◆ **The data**
---*---

(* ===== verification/_CoqProject ===== *)
-Q . S2P
Prelude.v
GuestMem.v
VirtQueue.v
Lro.v
NetDev.v
Text.v
TextFacts.v
Egress.v
Dns.v
Utf8.v
NatRelay.v
Nat.v
NatEnv.v
NatSafety.v
SoftGic.v
VcpuRegs.v
GicDump.v
Its.v
BlockBackend.v
Overlay.v
BlockDev.v
DevCore.v
NotifyRace.v
NetPath.v
VirtioMmio.v
MmioLocks.v
VirtioPci.v
Platform.v
CpuIface.v
GicMachine.v
VtimerClock.v
ICache.v
Psci.v
RunLoop.v
Dic.v
HttpProxy.v
HttpHead.v
Base64.v
CredRules.v
OciEntry.v
OciRootfs.v
OciCpio.v
OciTar.v
OciRef.v
Der.v
ProxyCa.v
(* ===== verification/Prelude.v ===== *)
(** * Verification of gimbal-local's Hypervisor.framework back end

    gimbal-local runs arm64 virtual machines, usually snapshots taken on a KVM
    host, on macOS. This library models the part of it that stands between an
    untrusted guest and the host: guest memory, virtqueues and the devices behind
    them, the MMIO and PCI transports, the user-mode network with its policy, the
    software GICv3, the virtual counter, the run loop with its exits, the
    maintenance of the instruction cache and the translation of KVM snapshots; the
    proxy that adds credentials to the guest's requests; and the import of container
    images, whose archives are as untrusted as the guest.
    Paths below are under [src/hypervisor/src/hvf/] unless they start with [src/].

    ** The parts and how they interact

    The guest reaches a device through the MMIO bus: a register of a transport, the
    UART or the clock. A transport holds a device core, whose queues live in guest
    RAM and are reached only through [GuestMemory]. A notification drains a queue
    into its backend: a disk over a host file or an overlay, an entropy source, or a
    network responder, which for real networking is the user-mode NAT. A completion
    becomes an interrupt: an SPI through the distributor, or an LPI through the ITS
    tables in guest memory, pushed into a vCPU's injection queue, drained at run
    entry and handed to the guest by the CPU interface. All vCPUs share one counter
    offset. Each pass of a vCPU's run loop enters the guest and serves its exit: a
    trapped register, an access to a device, a fault of a page held non-executable
    or non-writable, a call to the firmware, a halt. A resumed VM gets its registers,
    its GIC state and its transports from a snapshot, and its kernel text is repaired
    where the capture's host let it leave out cache maintenance. A flow that the NAT
    admitted may be diverted to the credential proxy, which reads the guest's
    requests and sends them to the origin with a header the guest never sees; to the
    guest it shows certificates of its own CA. An image is imported before any of
    this: its layers are read, every entry is judged, the accepted ones make up a
    root file system, and that is written as the archive the kernel unpacks.

    - [Prelude]: outcomes ([res], [io]), fuel, machine integers, bytes, vectors, loops.
    - [GuestMem] ([virtio/mod.rs]): regions over one host store. [gbyte] is the
      abstract view.
    - [VirtQueue] ([virtio/queue.rs]): [pop], [add_used], [needs_interrupt] and the
      rest of [Queue], one definition each.
    - [Lro] ([virtio/lro.rs]): receive coalescing; [NetDev] ([virtio/net.rs],
      [virtio/rng.rs]): the network device over any responder, the echo responder,
      the entropy device.
    - [Text], [TextFacts]: the string functions of the standard library that rules
      use, and the lemmas on them that the components share; [Utf8]: the encoding.
    - [Egress] ([virtio/nat/policy.rs], [virtio/nat/reserved.rs]): rules, the
      resolution cache, [decide_dns], [decide_connect], [amend].
    - [Dns] ([virtio/nat/dns.rs]): queries, names and replies.
    - [NatRelay], [Nat] ([virtio/nat/mod.rs], [virtio/nat/device.rs]): the relay and
      the responder over classes for smoltcp, the host's sockets and [f64], each with
      a class of laws that states its documented behaviour; [NatEnv]: instances of all
      of them; [NatSafety]: runs of the responder.
    - [SoftGic] ([softgic.rs]): [Distributor] and [Redistributor] register files.
    - [VcpuRegs] ([translate.rs]): KVM and HVF vCPU registers, both directions.
    - [GicDump] ([translate.rs], module gic_ingest): GIC dumps in KVM's word order.
    - [Its] ([virtio/its.rs]): table walks and the command queue of the ITS.
    - [BlockBackend], [Overlay], [BlockDev] ([virtio/block.rs]): the backend trait
      as a class, its contract as the class of laws [FlatDisk], instances for the
      host file and for [OverlayBackend], and the request processor over any
      instance.
    - [DevCore] ([virtio/devcore.rs]): the queue service of a device; [NotifyRace]:
      its loop interleaved with the driver, one memory access at a time; [NetPath]:
      frames from the rings to the responder and back.
    - [VirtioMmio], [MmioLocks] ([virtio/mmio.rs]): the MMIO transport and the locks
      of its entry points; [VirtioPci] ([virtio/pci.rs]): the restored PCI BAR.
    - [Platform] ([devices.rs]): the MMIO bus, the PL011 and the PL031.
    - [CpuIface] ([mod.rs], [UserGic]; [checkpoint.rs]): one vCPU's pending FIFO,
      active stack, wedge detector and ICC registers.
    - [GicMachine] ([mod.rs], [HvfVcpu]'s interrupt paths): all vCPUs with the
      shared distributor and frames; [machine_step] interleaves traps, register
      accesses, device deliveries, timer exits and run entries.
    - [VtimerClock] ([mod.rs]): the shared offset, its rendezvous and the vCPUs
      that adopt it; [clock_step] interleaves them with time.
    - [ICache] ([icache_wx.rs]): W^X enforcement over a class for the hypervisor's
      page permissions, RAM and the instruction cache; [wx_step] interleaves the
      vCPUs, the devices' transfers and the cache.
    - [Psci] ([src/chm/src/imp.rs], [src/chm/src/create.rs]): the power slots and the
      secondaries' threads; [psci_step] interleaves them.
    - [RunLoop] ([mod.rs], [HvfVcpu::run]): run entry, the dispatch of exits and every
      handler, composed from [GicMachine], [ICache], [Psci] and [Platform].
    - [Dic] ([dic.rs]): the page-table walk, the locator and the repair of elided
      cache maintenance over any [PhysMem], of which [GuestMemory] is an instance.
    - [HttpProxy] ([src/chm/src/credproxy/http.rs], [server.rs] there): request heads,
      the framing of bodies, the injector and the pump of a connection with its
      redial; [HttpHead]: that heads survive the rewriting.
    - [Base64] ([base64.rs] there): encoding and decoding; [CredRules] ([rules.rs],
      [secrets.rs], [nat.rs], [server.rs] there): the rules and their compilation,
      the secrets and their cache, the hook of the NAT, the preamble and the choice
      of an injector for a flow.
    - [Der], [ProxyCa] ([der.rs], [ca.rs] there): the DER encoder, with a decoder and
      a calendar to state what it writes; the CA, its leaves and PEM over a class for
      ring's keys, signatures and hash.
    - [OciRef] ([src/chm/src/oci/reference.rs]): image references; [OciTar]
      ([targz.rs] there): the tar reader; [OciEntry] ([entry.rs]): the verdict on an
      entry; [OciRootfs] ([apply.rs], [initramfs.rs]): the root file system and the
      application of layers; [OciCpio] ([initramfs.rs]): the cpio archive.

    ** Conventions

    A w-bit unsigned integer is a [Z] in [0, 2^w), with the wrap-around of a
    release build written out. A [Vec] indexed by a number is a list accessed
    by [vget] and [vset]. [Ok] and [Err] are Rust's; [Panic] is an abort;
    [NoFuel] marks a cut-off loop and is excluded by the termination theorems.
    A critical section of the code is one atomic step, except where the locks or
    the single accesses are the subject ([MmioLocks], [NotifyRace]).

    ** What the theorems show

    - Confinement: accesses stay inside one region ([with_ptr_confined]); block
      requests and ITS commands change only their own buffers or one table entry
      ([block_request_confined], [its_command_confined]).
    - Virtqueues and devices: a posted chain is decoded exactly, walks end for every
      guest memory, a notification serves everything posted and loses no wake-up,
      frames go through the rings unchanged and coalescing keeps every stream.
    - Transports: registers stay in range, a ring may be programmed in any order, a
      snapshot resumes the device, in-flight requests complete on resume, and the
      locks do not deadlock outside two named registers.
    - Disks: the overlay refines a flat array under every history, survives a
      flush and a restart, and the device's requests store and return the bytes
      they name.
    - Network: what decides a connect; nothing is dialled or resolved that the
      policy did not allow; the relay is an exact pipe within its bandwidth; caps and
      tables hold in every run; every pass returns; DNS messages cannot crash the
      parser and replies say what was decided.
    - Interrupts: the distributor reads back what was written; dumps restore;
      in every reachable VM state an interrupt is held once per vCPU and nothing
      panics; acknowledge, end of interrupt, SGIs, routed SPIs and MSIs do what
      the architecture says.
    - Time: the counter never goes back and has the exact frequency ratio; the
      console and the clock device keep their streams and their time.
    - Exits: a load or store reaches its device and only it, no exit panics or
      loops, a halted vCPU comes back, and a due timer ends the halt; [CPU_ON] starts
      a core once, with the request that was accepted.
    - Instruction cache: no stale instruction is fetched from a page under W^X, whose
      faults are bounded; the repair is all or nothing, its walk agrees with
      translation, its locator is exact, and no guarded operation it can see is left.
    - Credentials: the requests of a guest reach the origin whole, once and in order,
      each with the rule's header in it once; a rule decides alike in the NAT and in
      the proxy, which see the same destination; a rule's destinations are reachable;
      what is recorded does not depend on the secret; a minted secret does not
      outlive its time; the CA's certificates say what they should and it is the same
      one after a restart.
    - Images: an accepted entry and every path of an image stay below the root, the
      last entry that touches a path decides it, a layer is read back as written and
      within its limit, and the archive holds every file after its directories.
    - Defects: theorems named after the behaviour prove where the code contradicts
      its own documentation or intent, among them [net_tx_wakeup_lost],
      [stale_listener_outlives_denial], [status_read_deadlocks],
      [zero_size_queue_panics], [expand_indirect_diverges], [raced_store_is_lost]
      and [failed_arm_strands_guest].

    ** Bounds and fuel

    [pop] walks at most [2^17] descriptors below 16384 entries ([walk_fuel]). The
    page-table walk of [Dic] needs one unit per level, 4, for a layout of up to 48
    bits and one more than its budget of 65536 tables otherwise. A halt needs as many
    readings as its waits, of which a thousand full milliseconds are enough. An
    ITS drain visits each 32-byte slot at most once. The overlay's loops run at
    most once per byte, write-zeroes once per 1 MiB chunk and descriptor. Euclid's
    loop on 64-bit numbers needs at most 129 rounds. The relay needs one round per
    byte in the socket's buffers, a DNS name at most 128 steps. A service pass is
    shown to return for every large enough fuel, always with the same result
    ([returns_to]). The injector needs one round per byte and phase of its buffer, the
    scanner of chunks one per byte. The tar reader needs one round per block, an
    extended header one per byte, the cpio reader one per record. Links are followed
    32 times because the code follows them so often. Each bound is proved enough.

    ** Not modelled

    Calls into Hypervisor.framework and host I/O, except as the state they set
    and the results they return; serde encodings; logging and trace output; the
    managed GIC's own state; TLS and the sockets of the proxy; the registry, the
    decompression of layers and the init script of an image; the command line tools,
    and the upstream crates used on KVM. *)

From Stdlib Require Import ZArith Lia Bool.
From stdpp Require Import base numbers list list_numbers gmap option.

Declare Scope gimbal_scope.
Delimit Scope gimbal_scope with gimbal.
Global Open Scope Z_scope.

---*---

◆ **What is being asked**
Please copy out each line of the data in which the word "CredRules" occurs.

◆ **Answer for this exercise**
CredRules.v
    - [Base64] ([base64.rs] there): encoding and decoding; [CredRules] ([rules.rs],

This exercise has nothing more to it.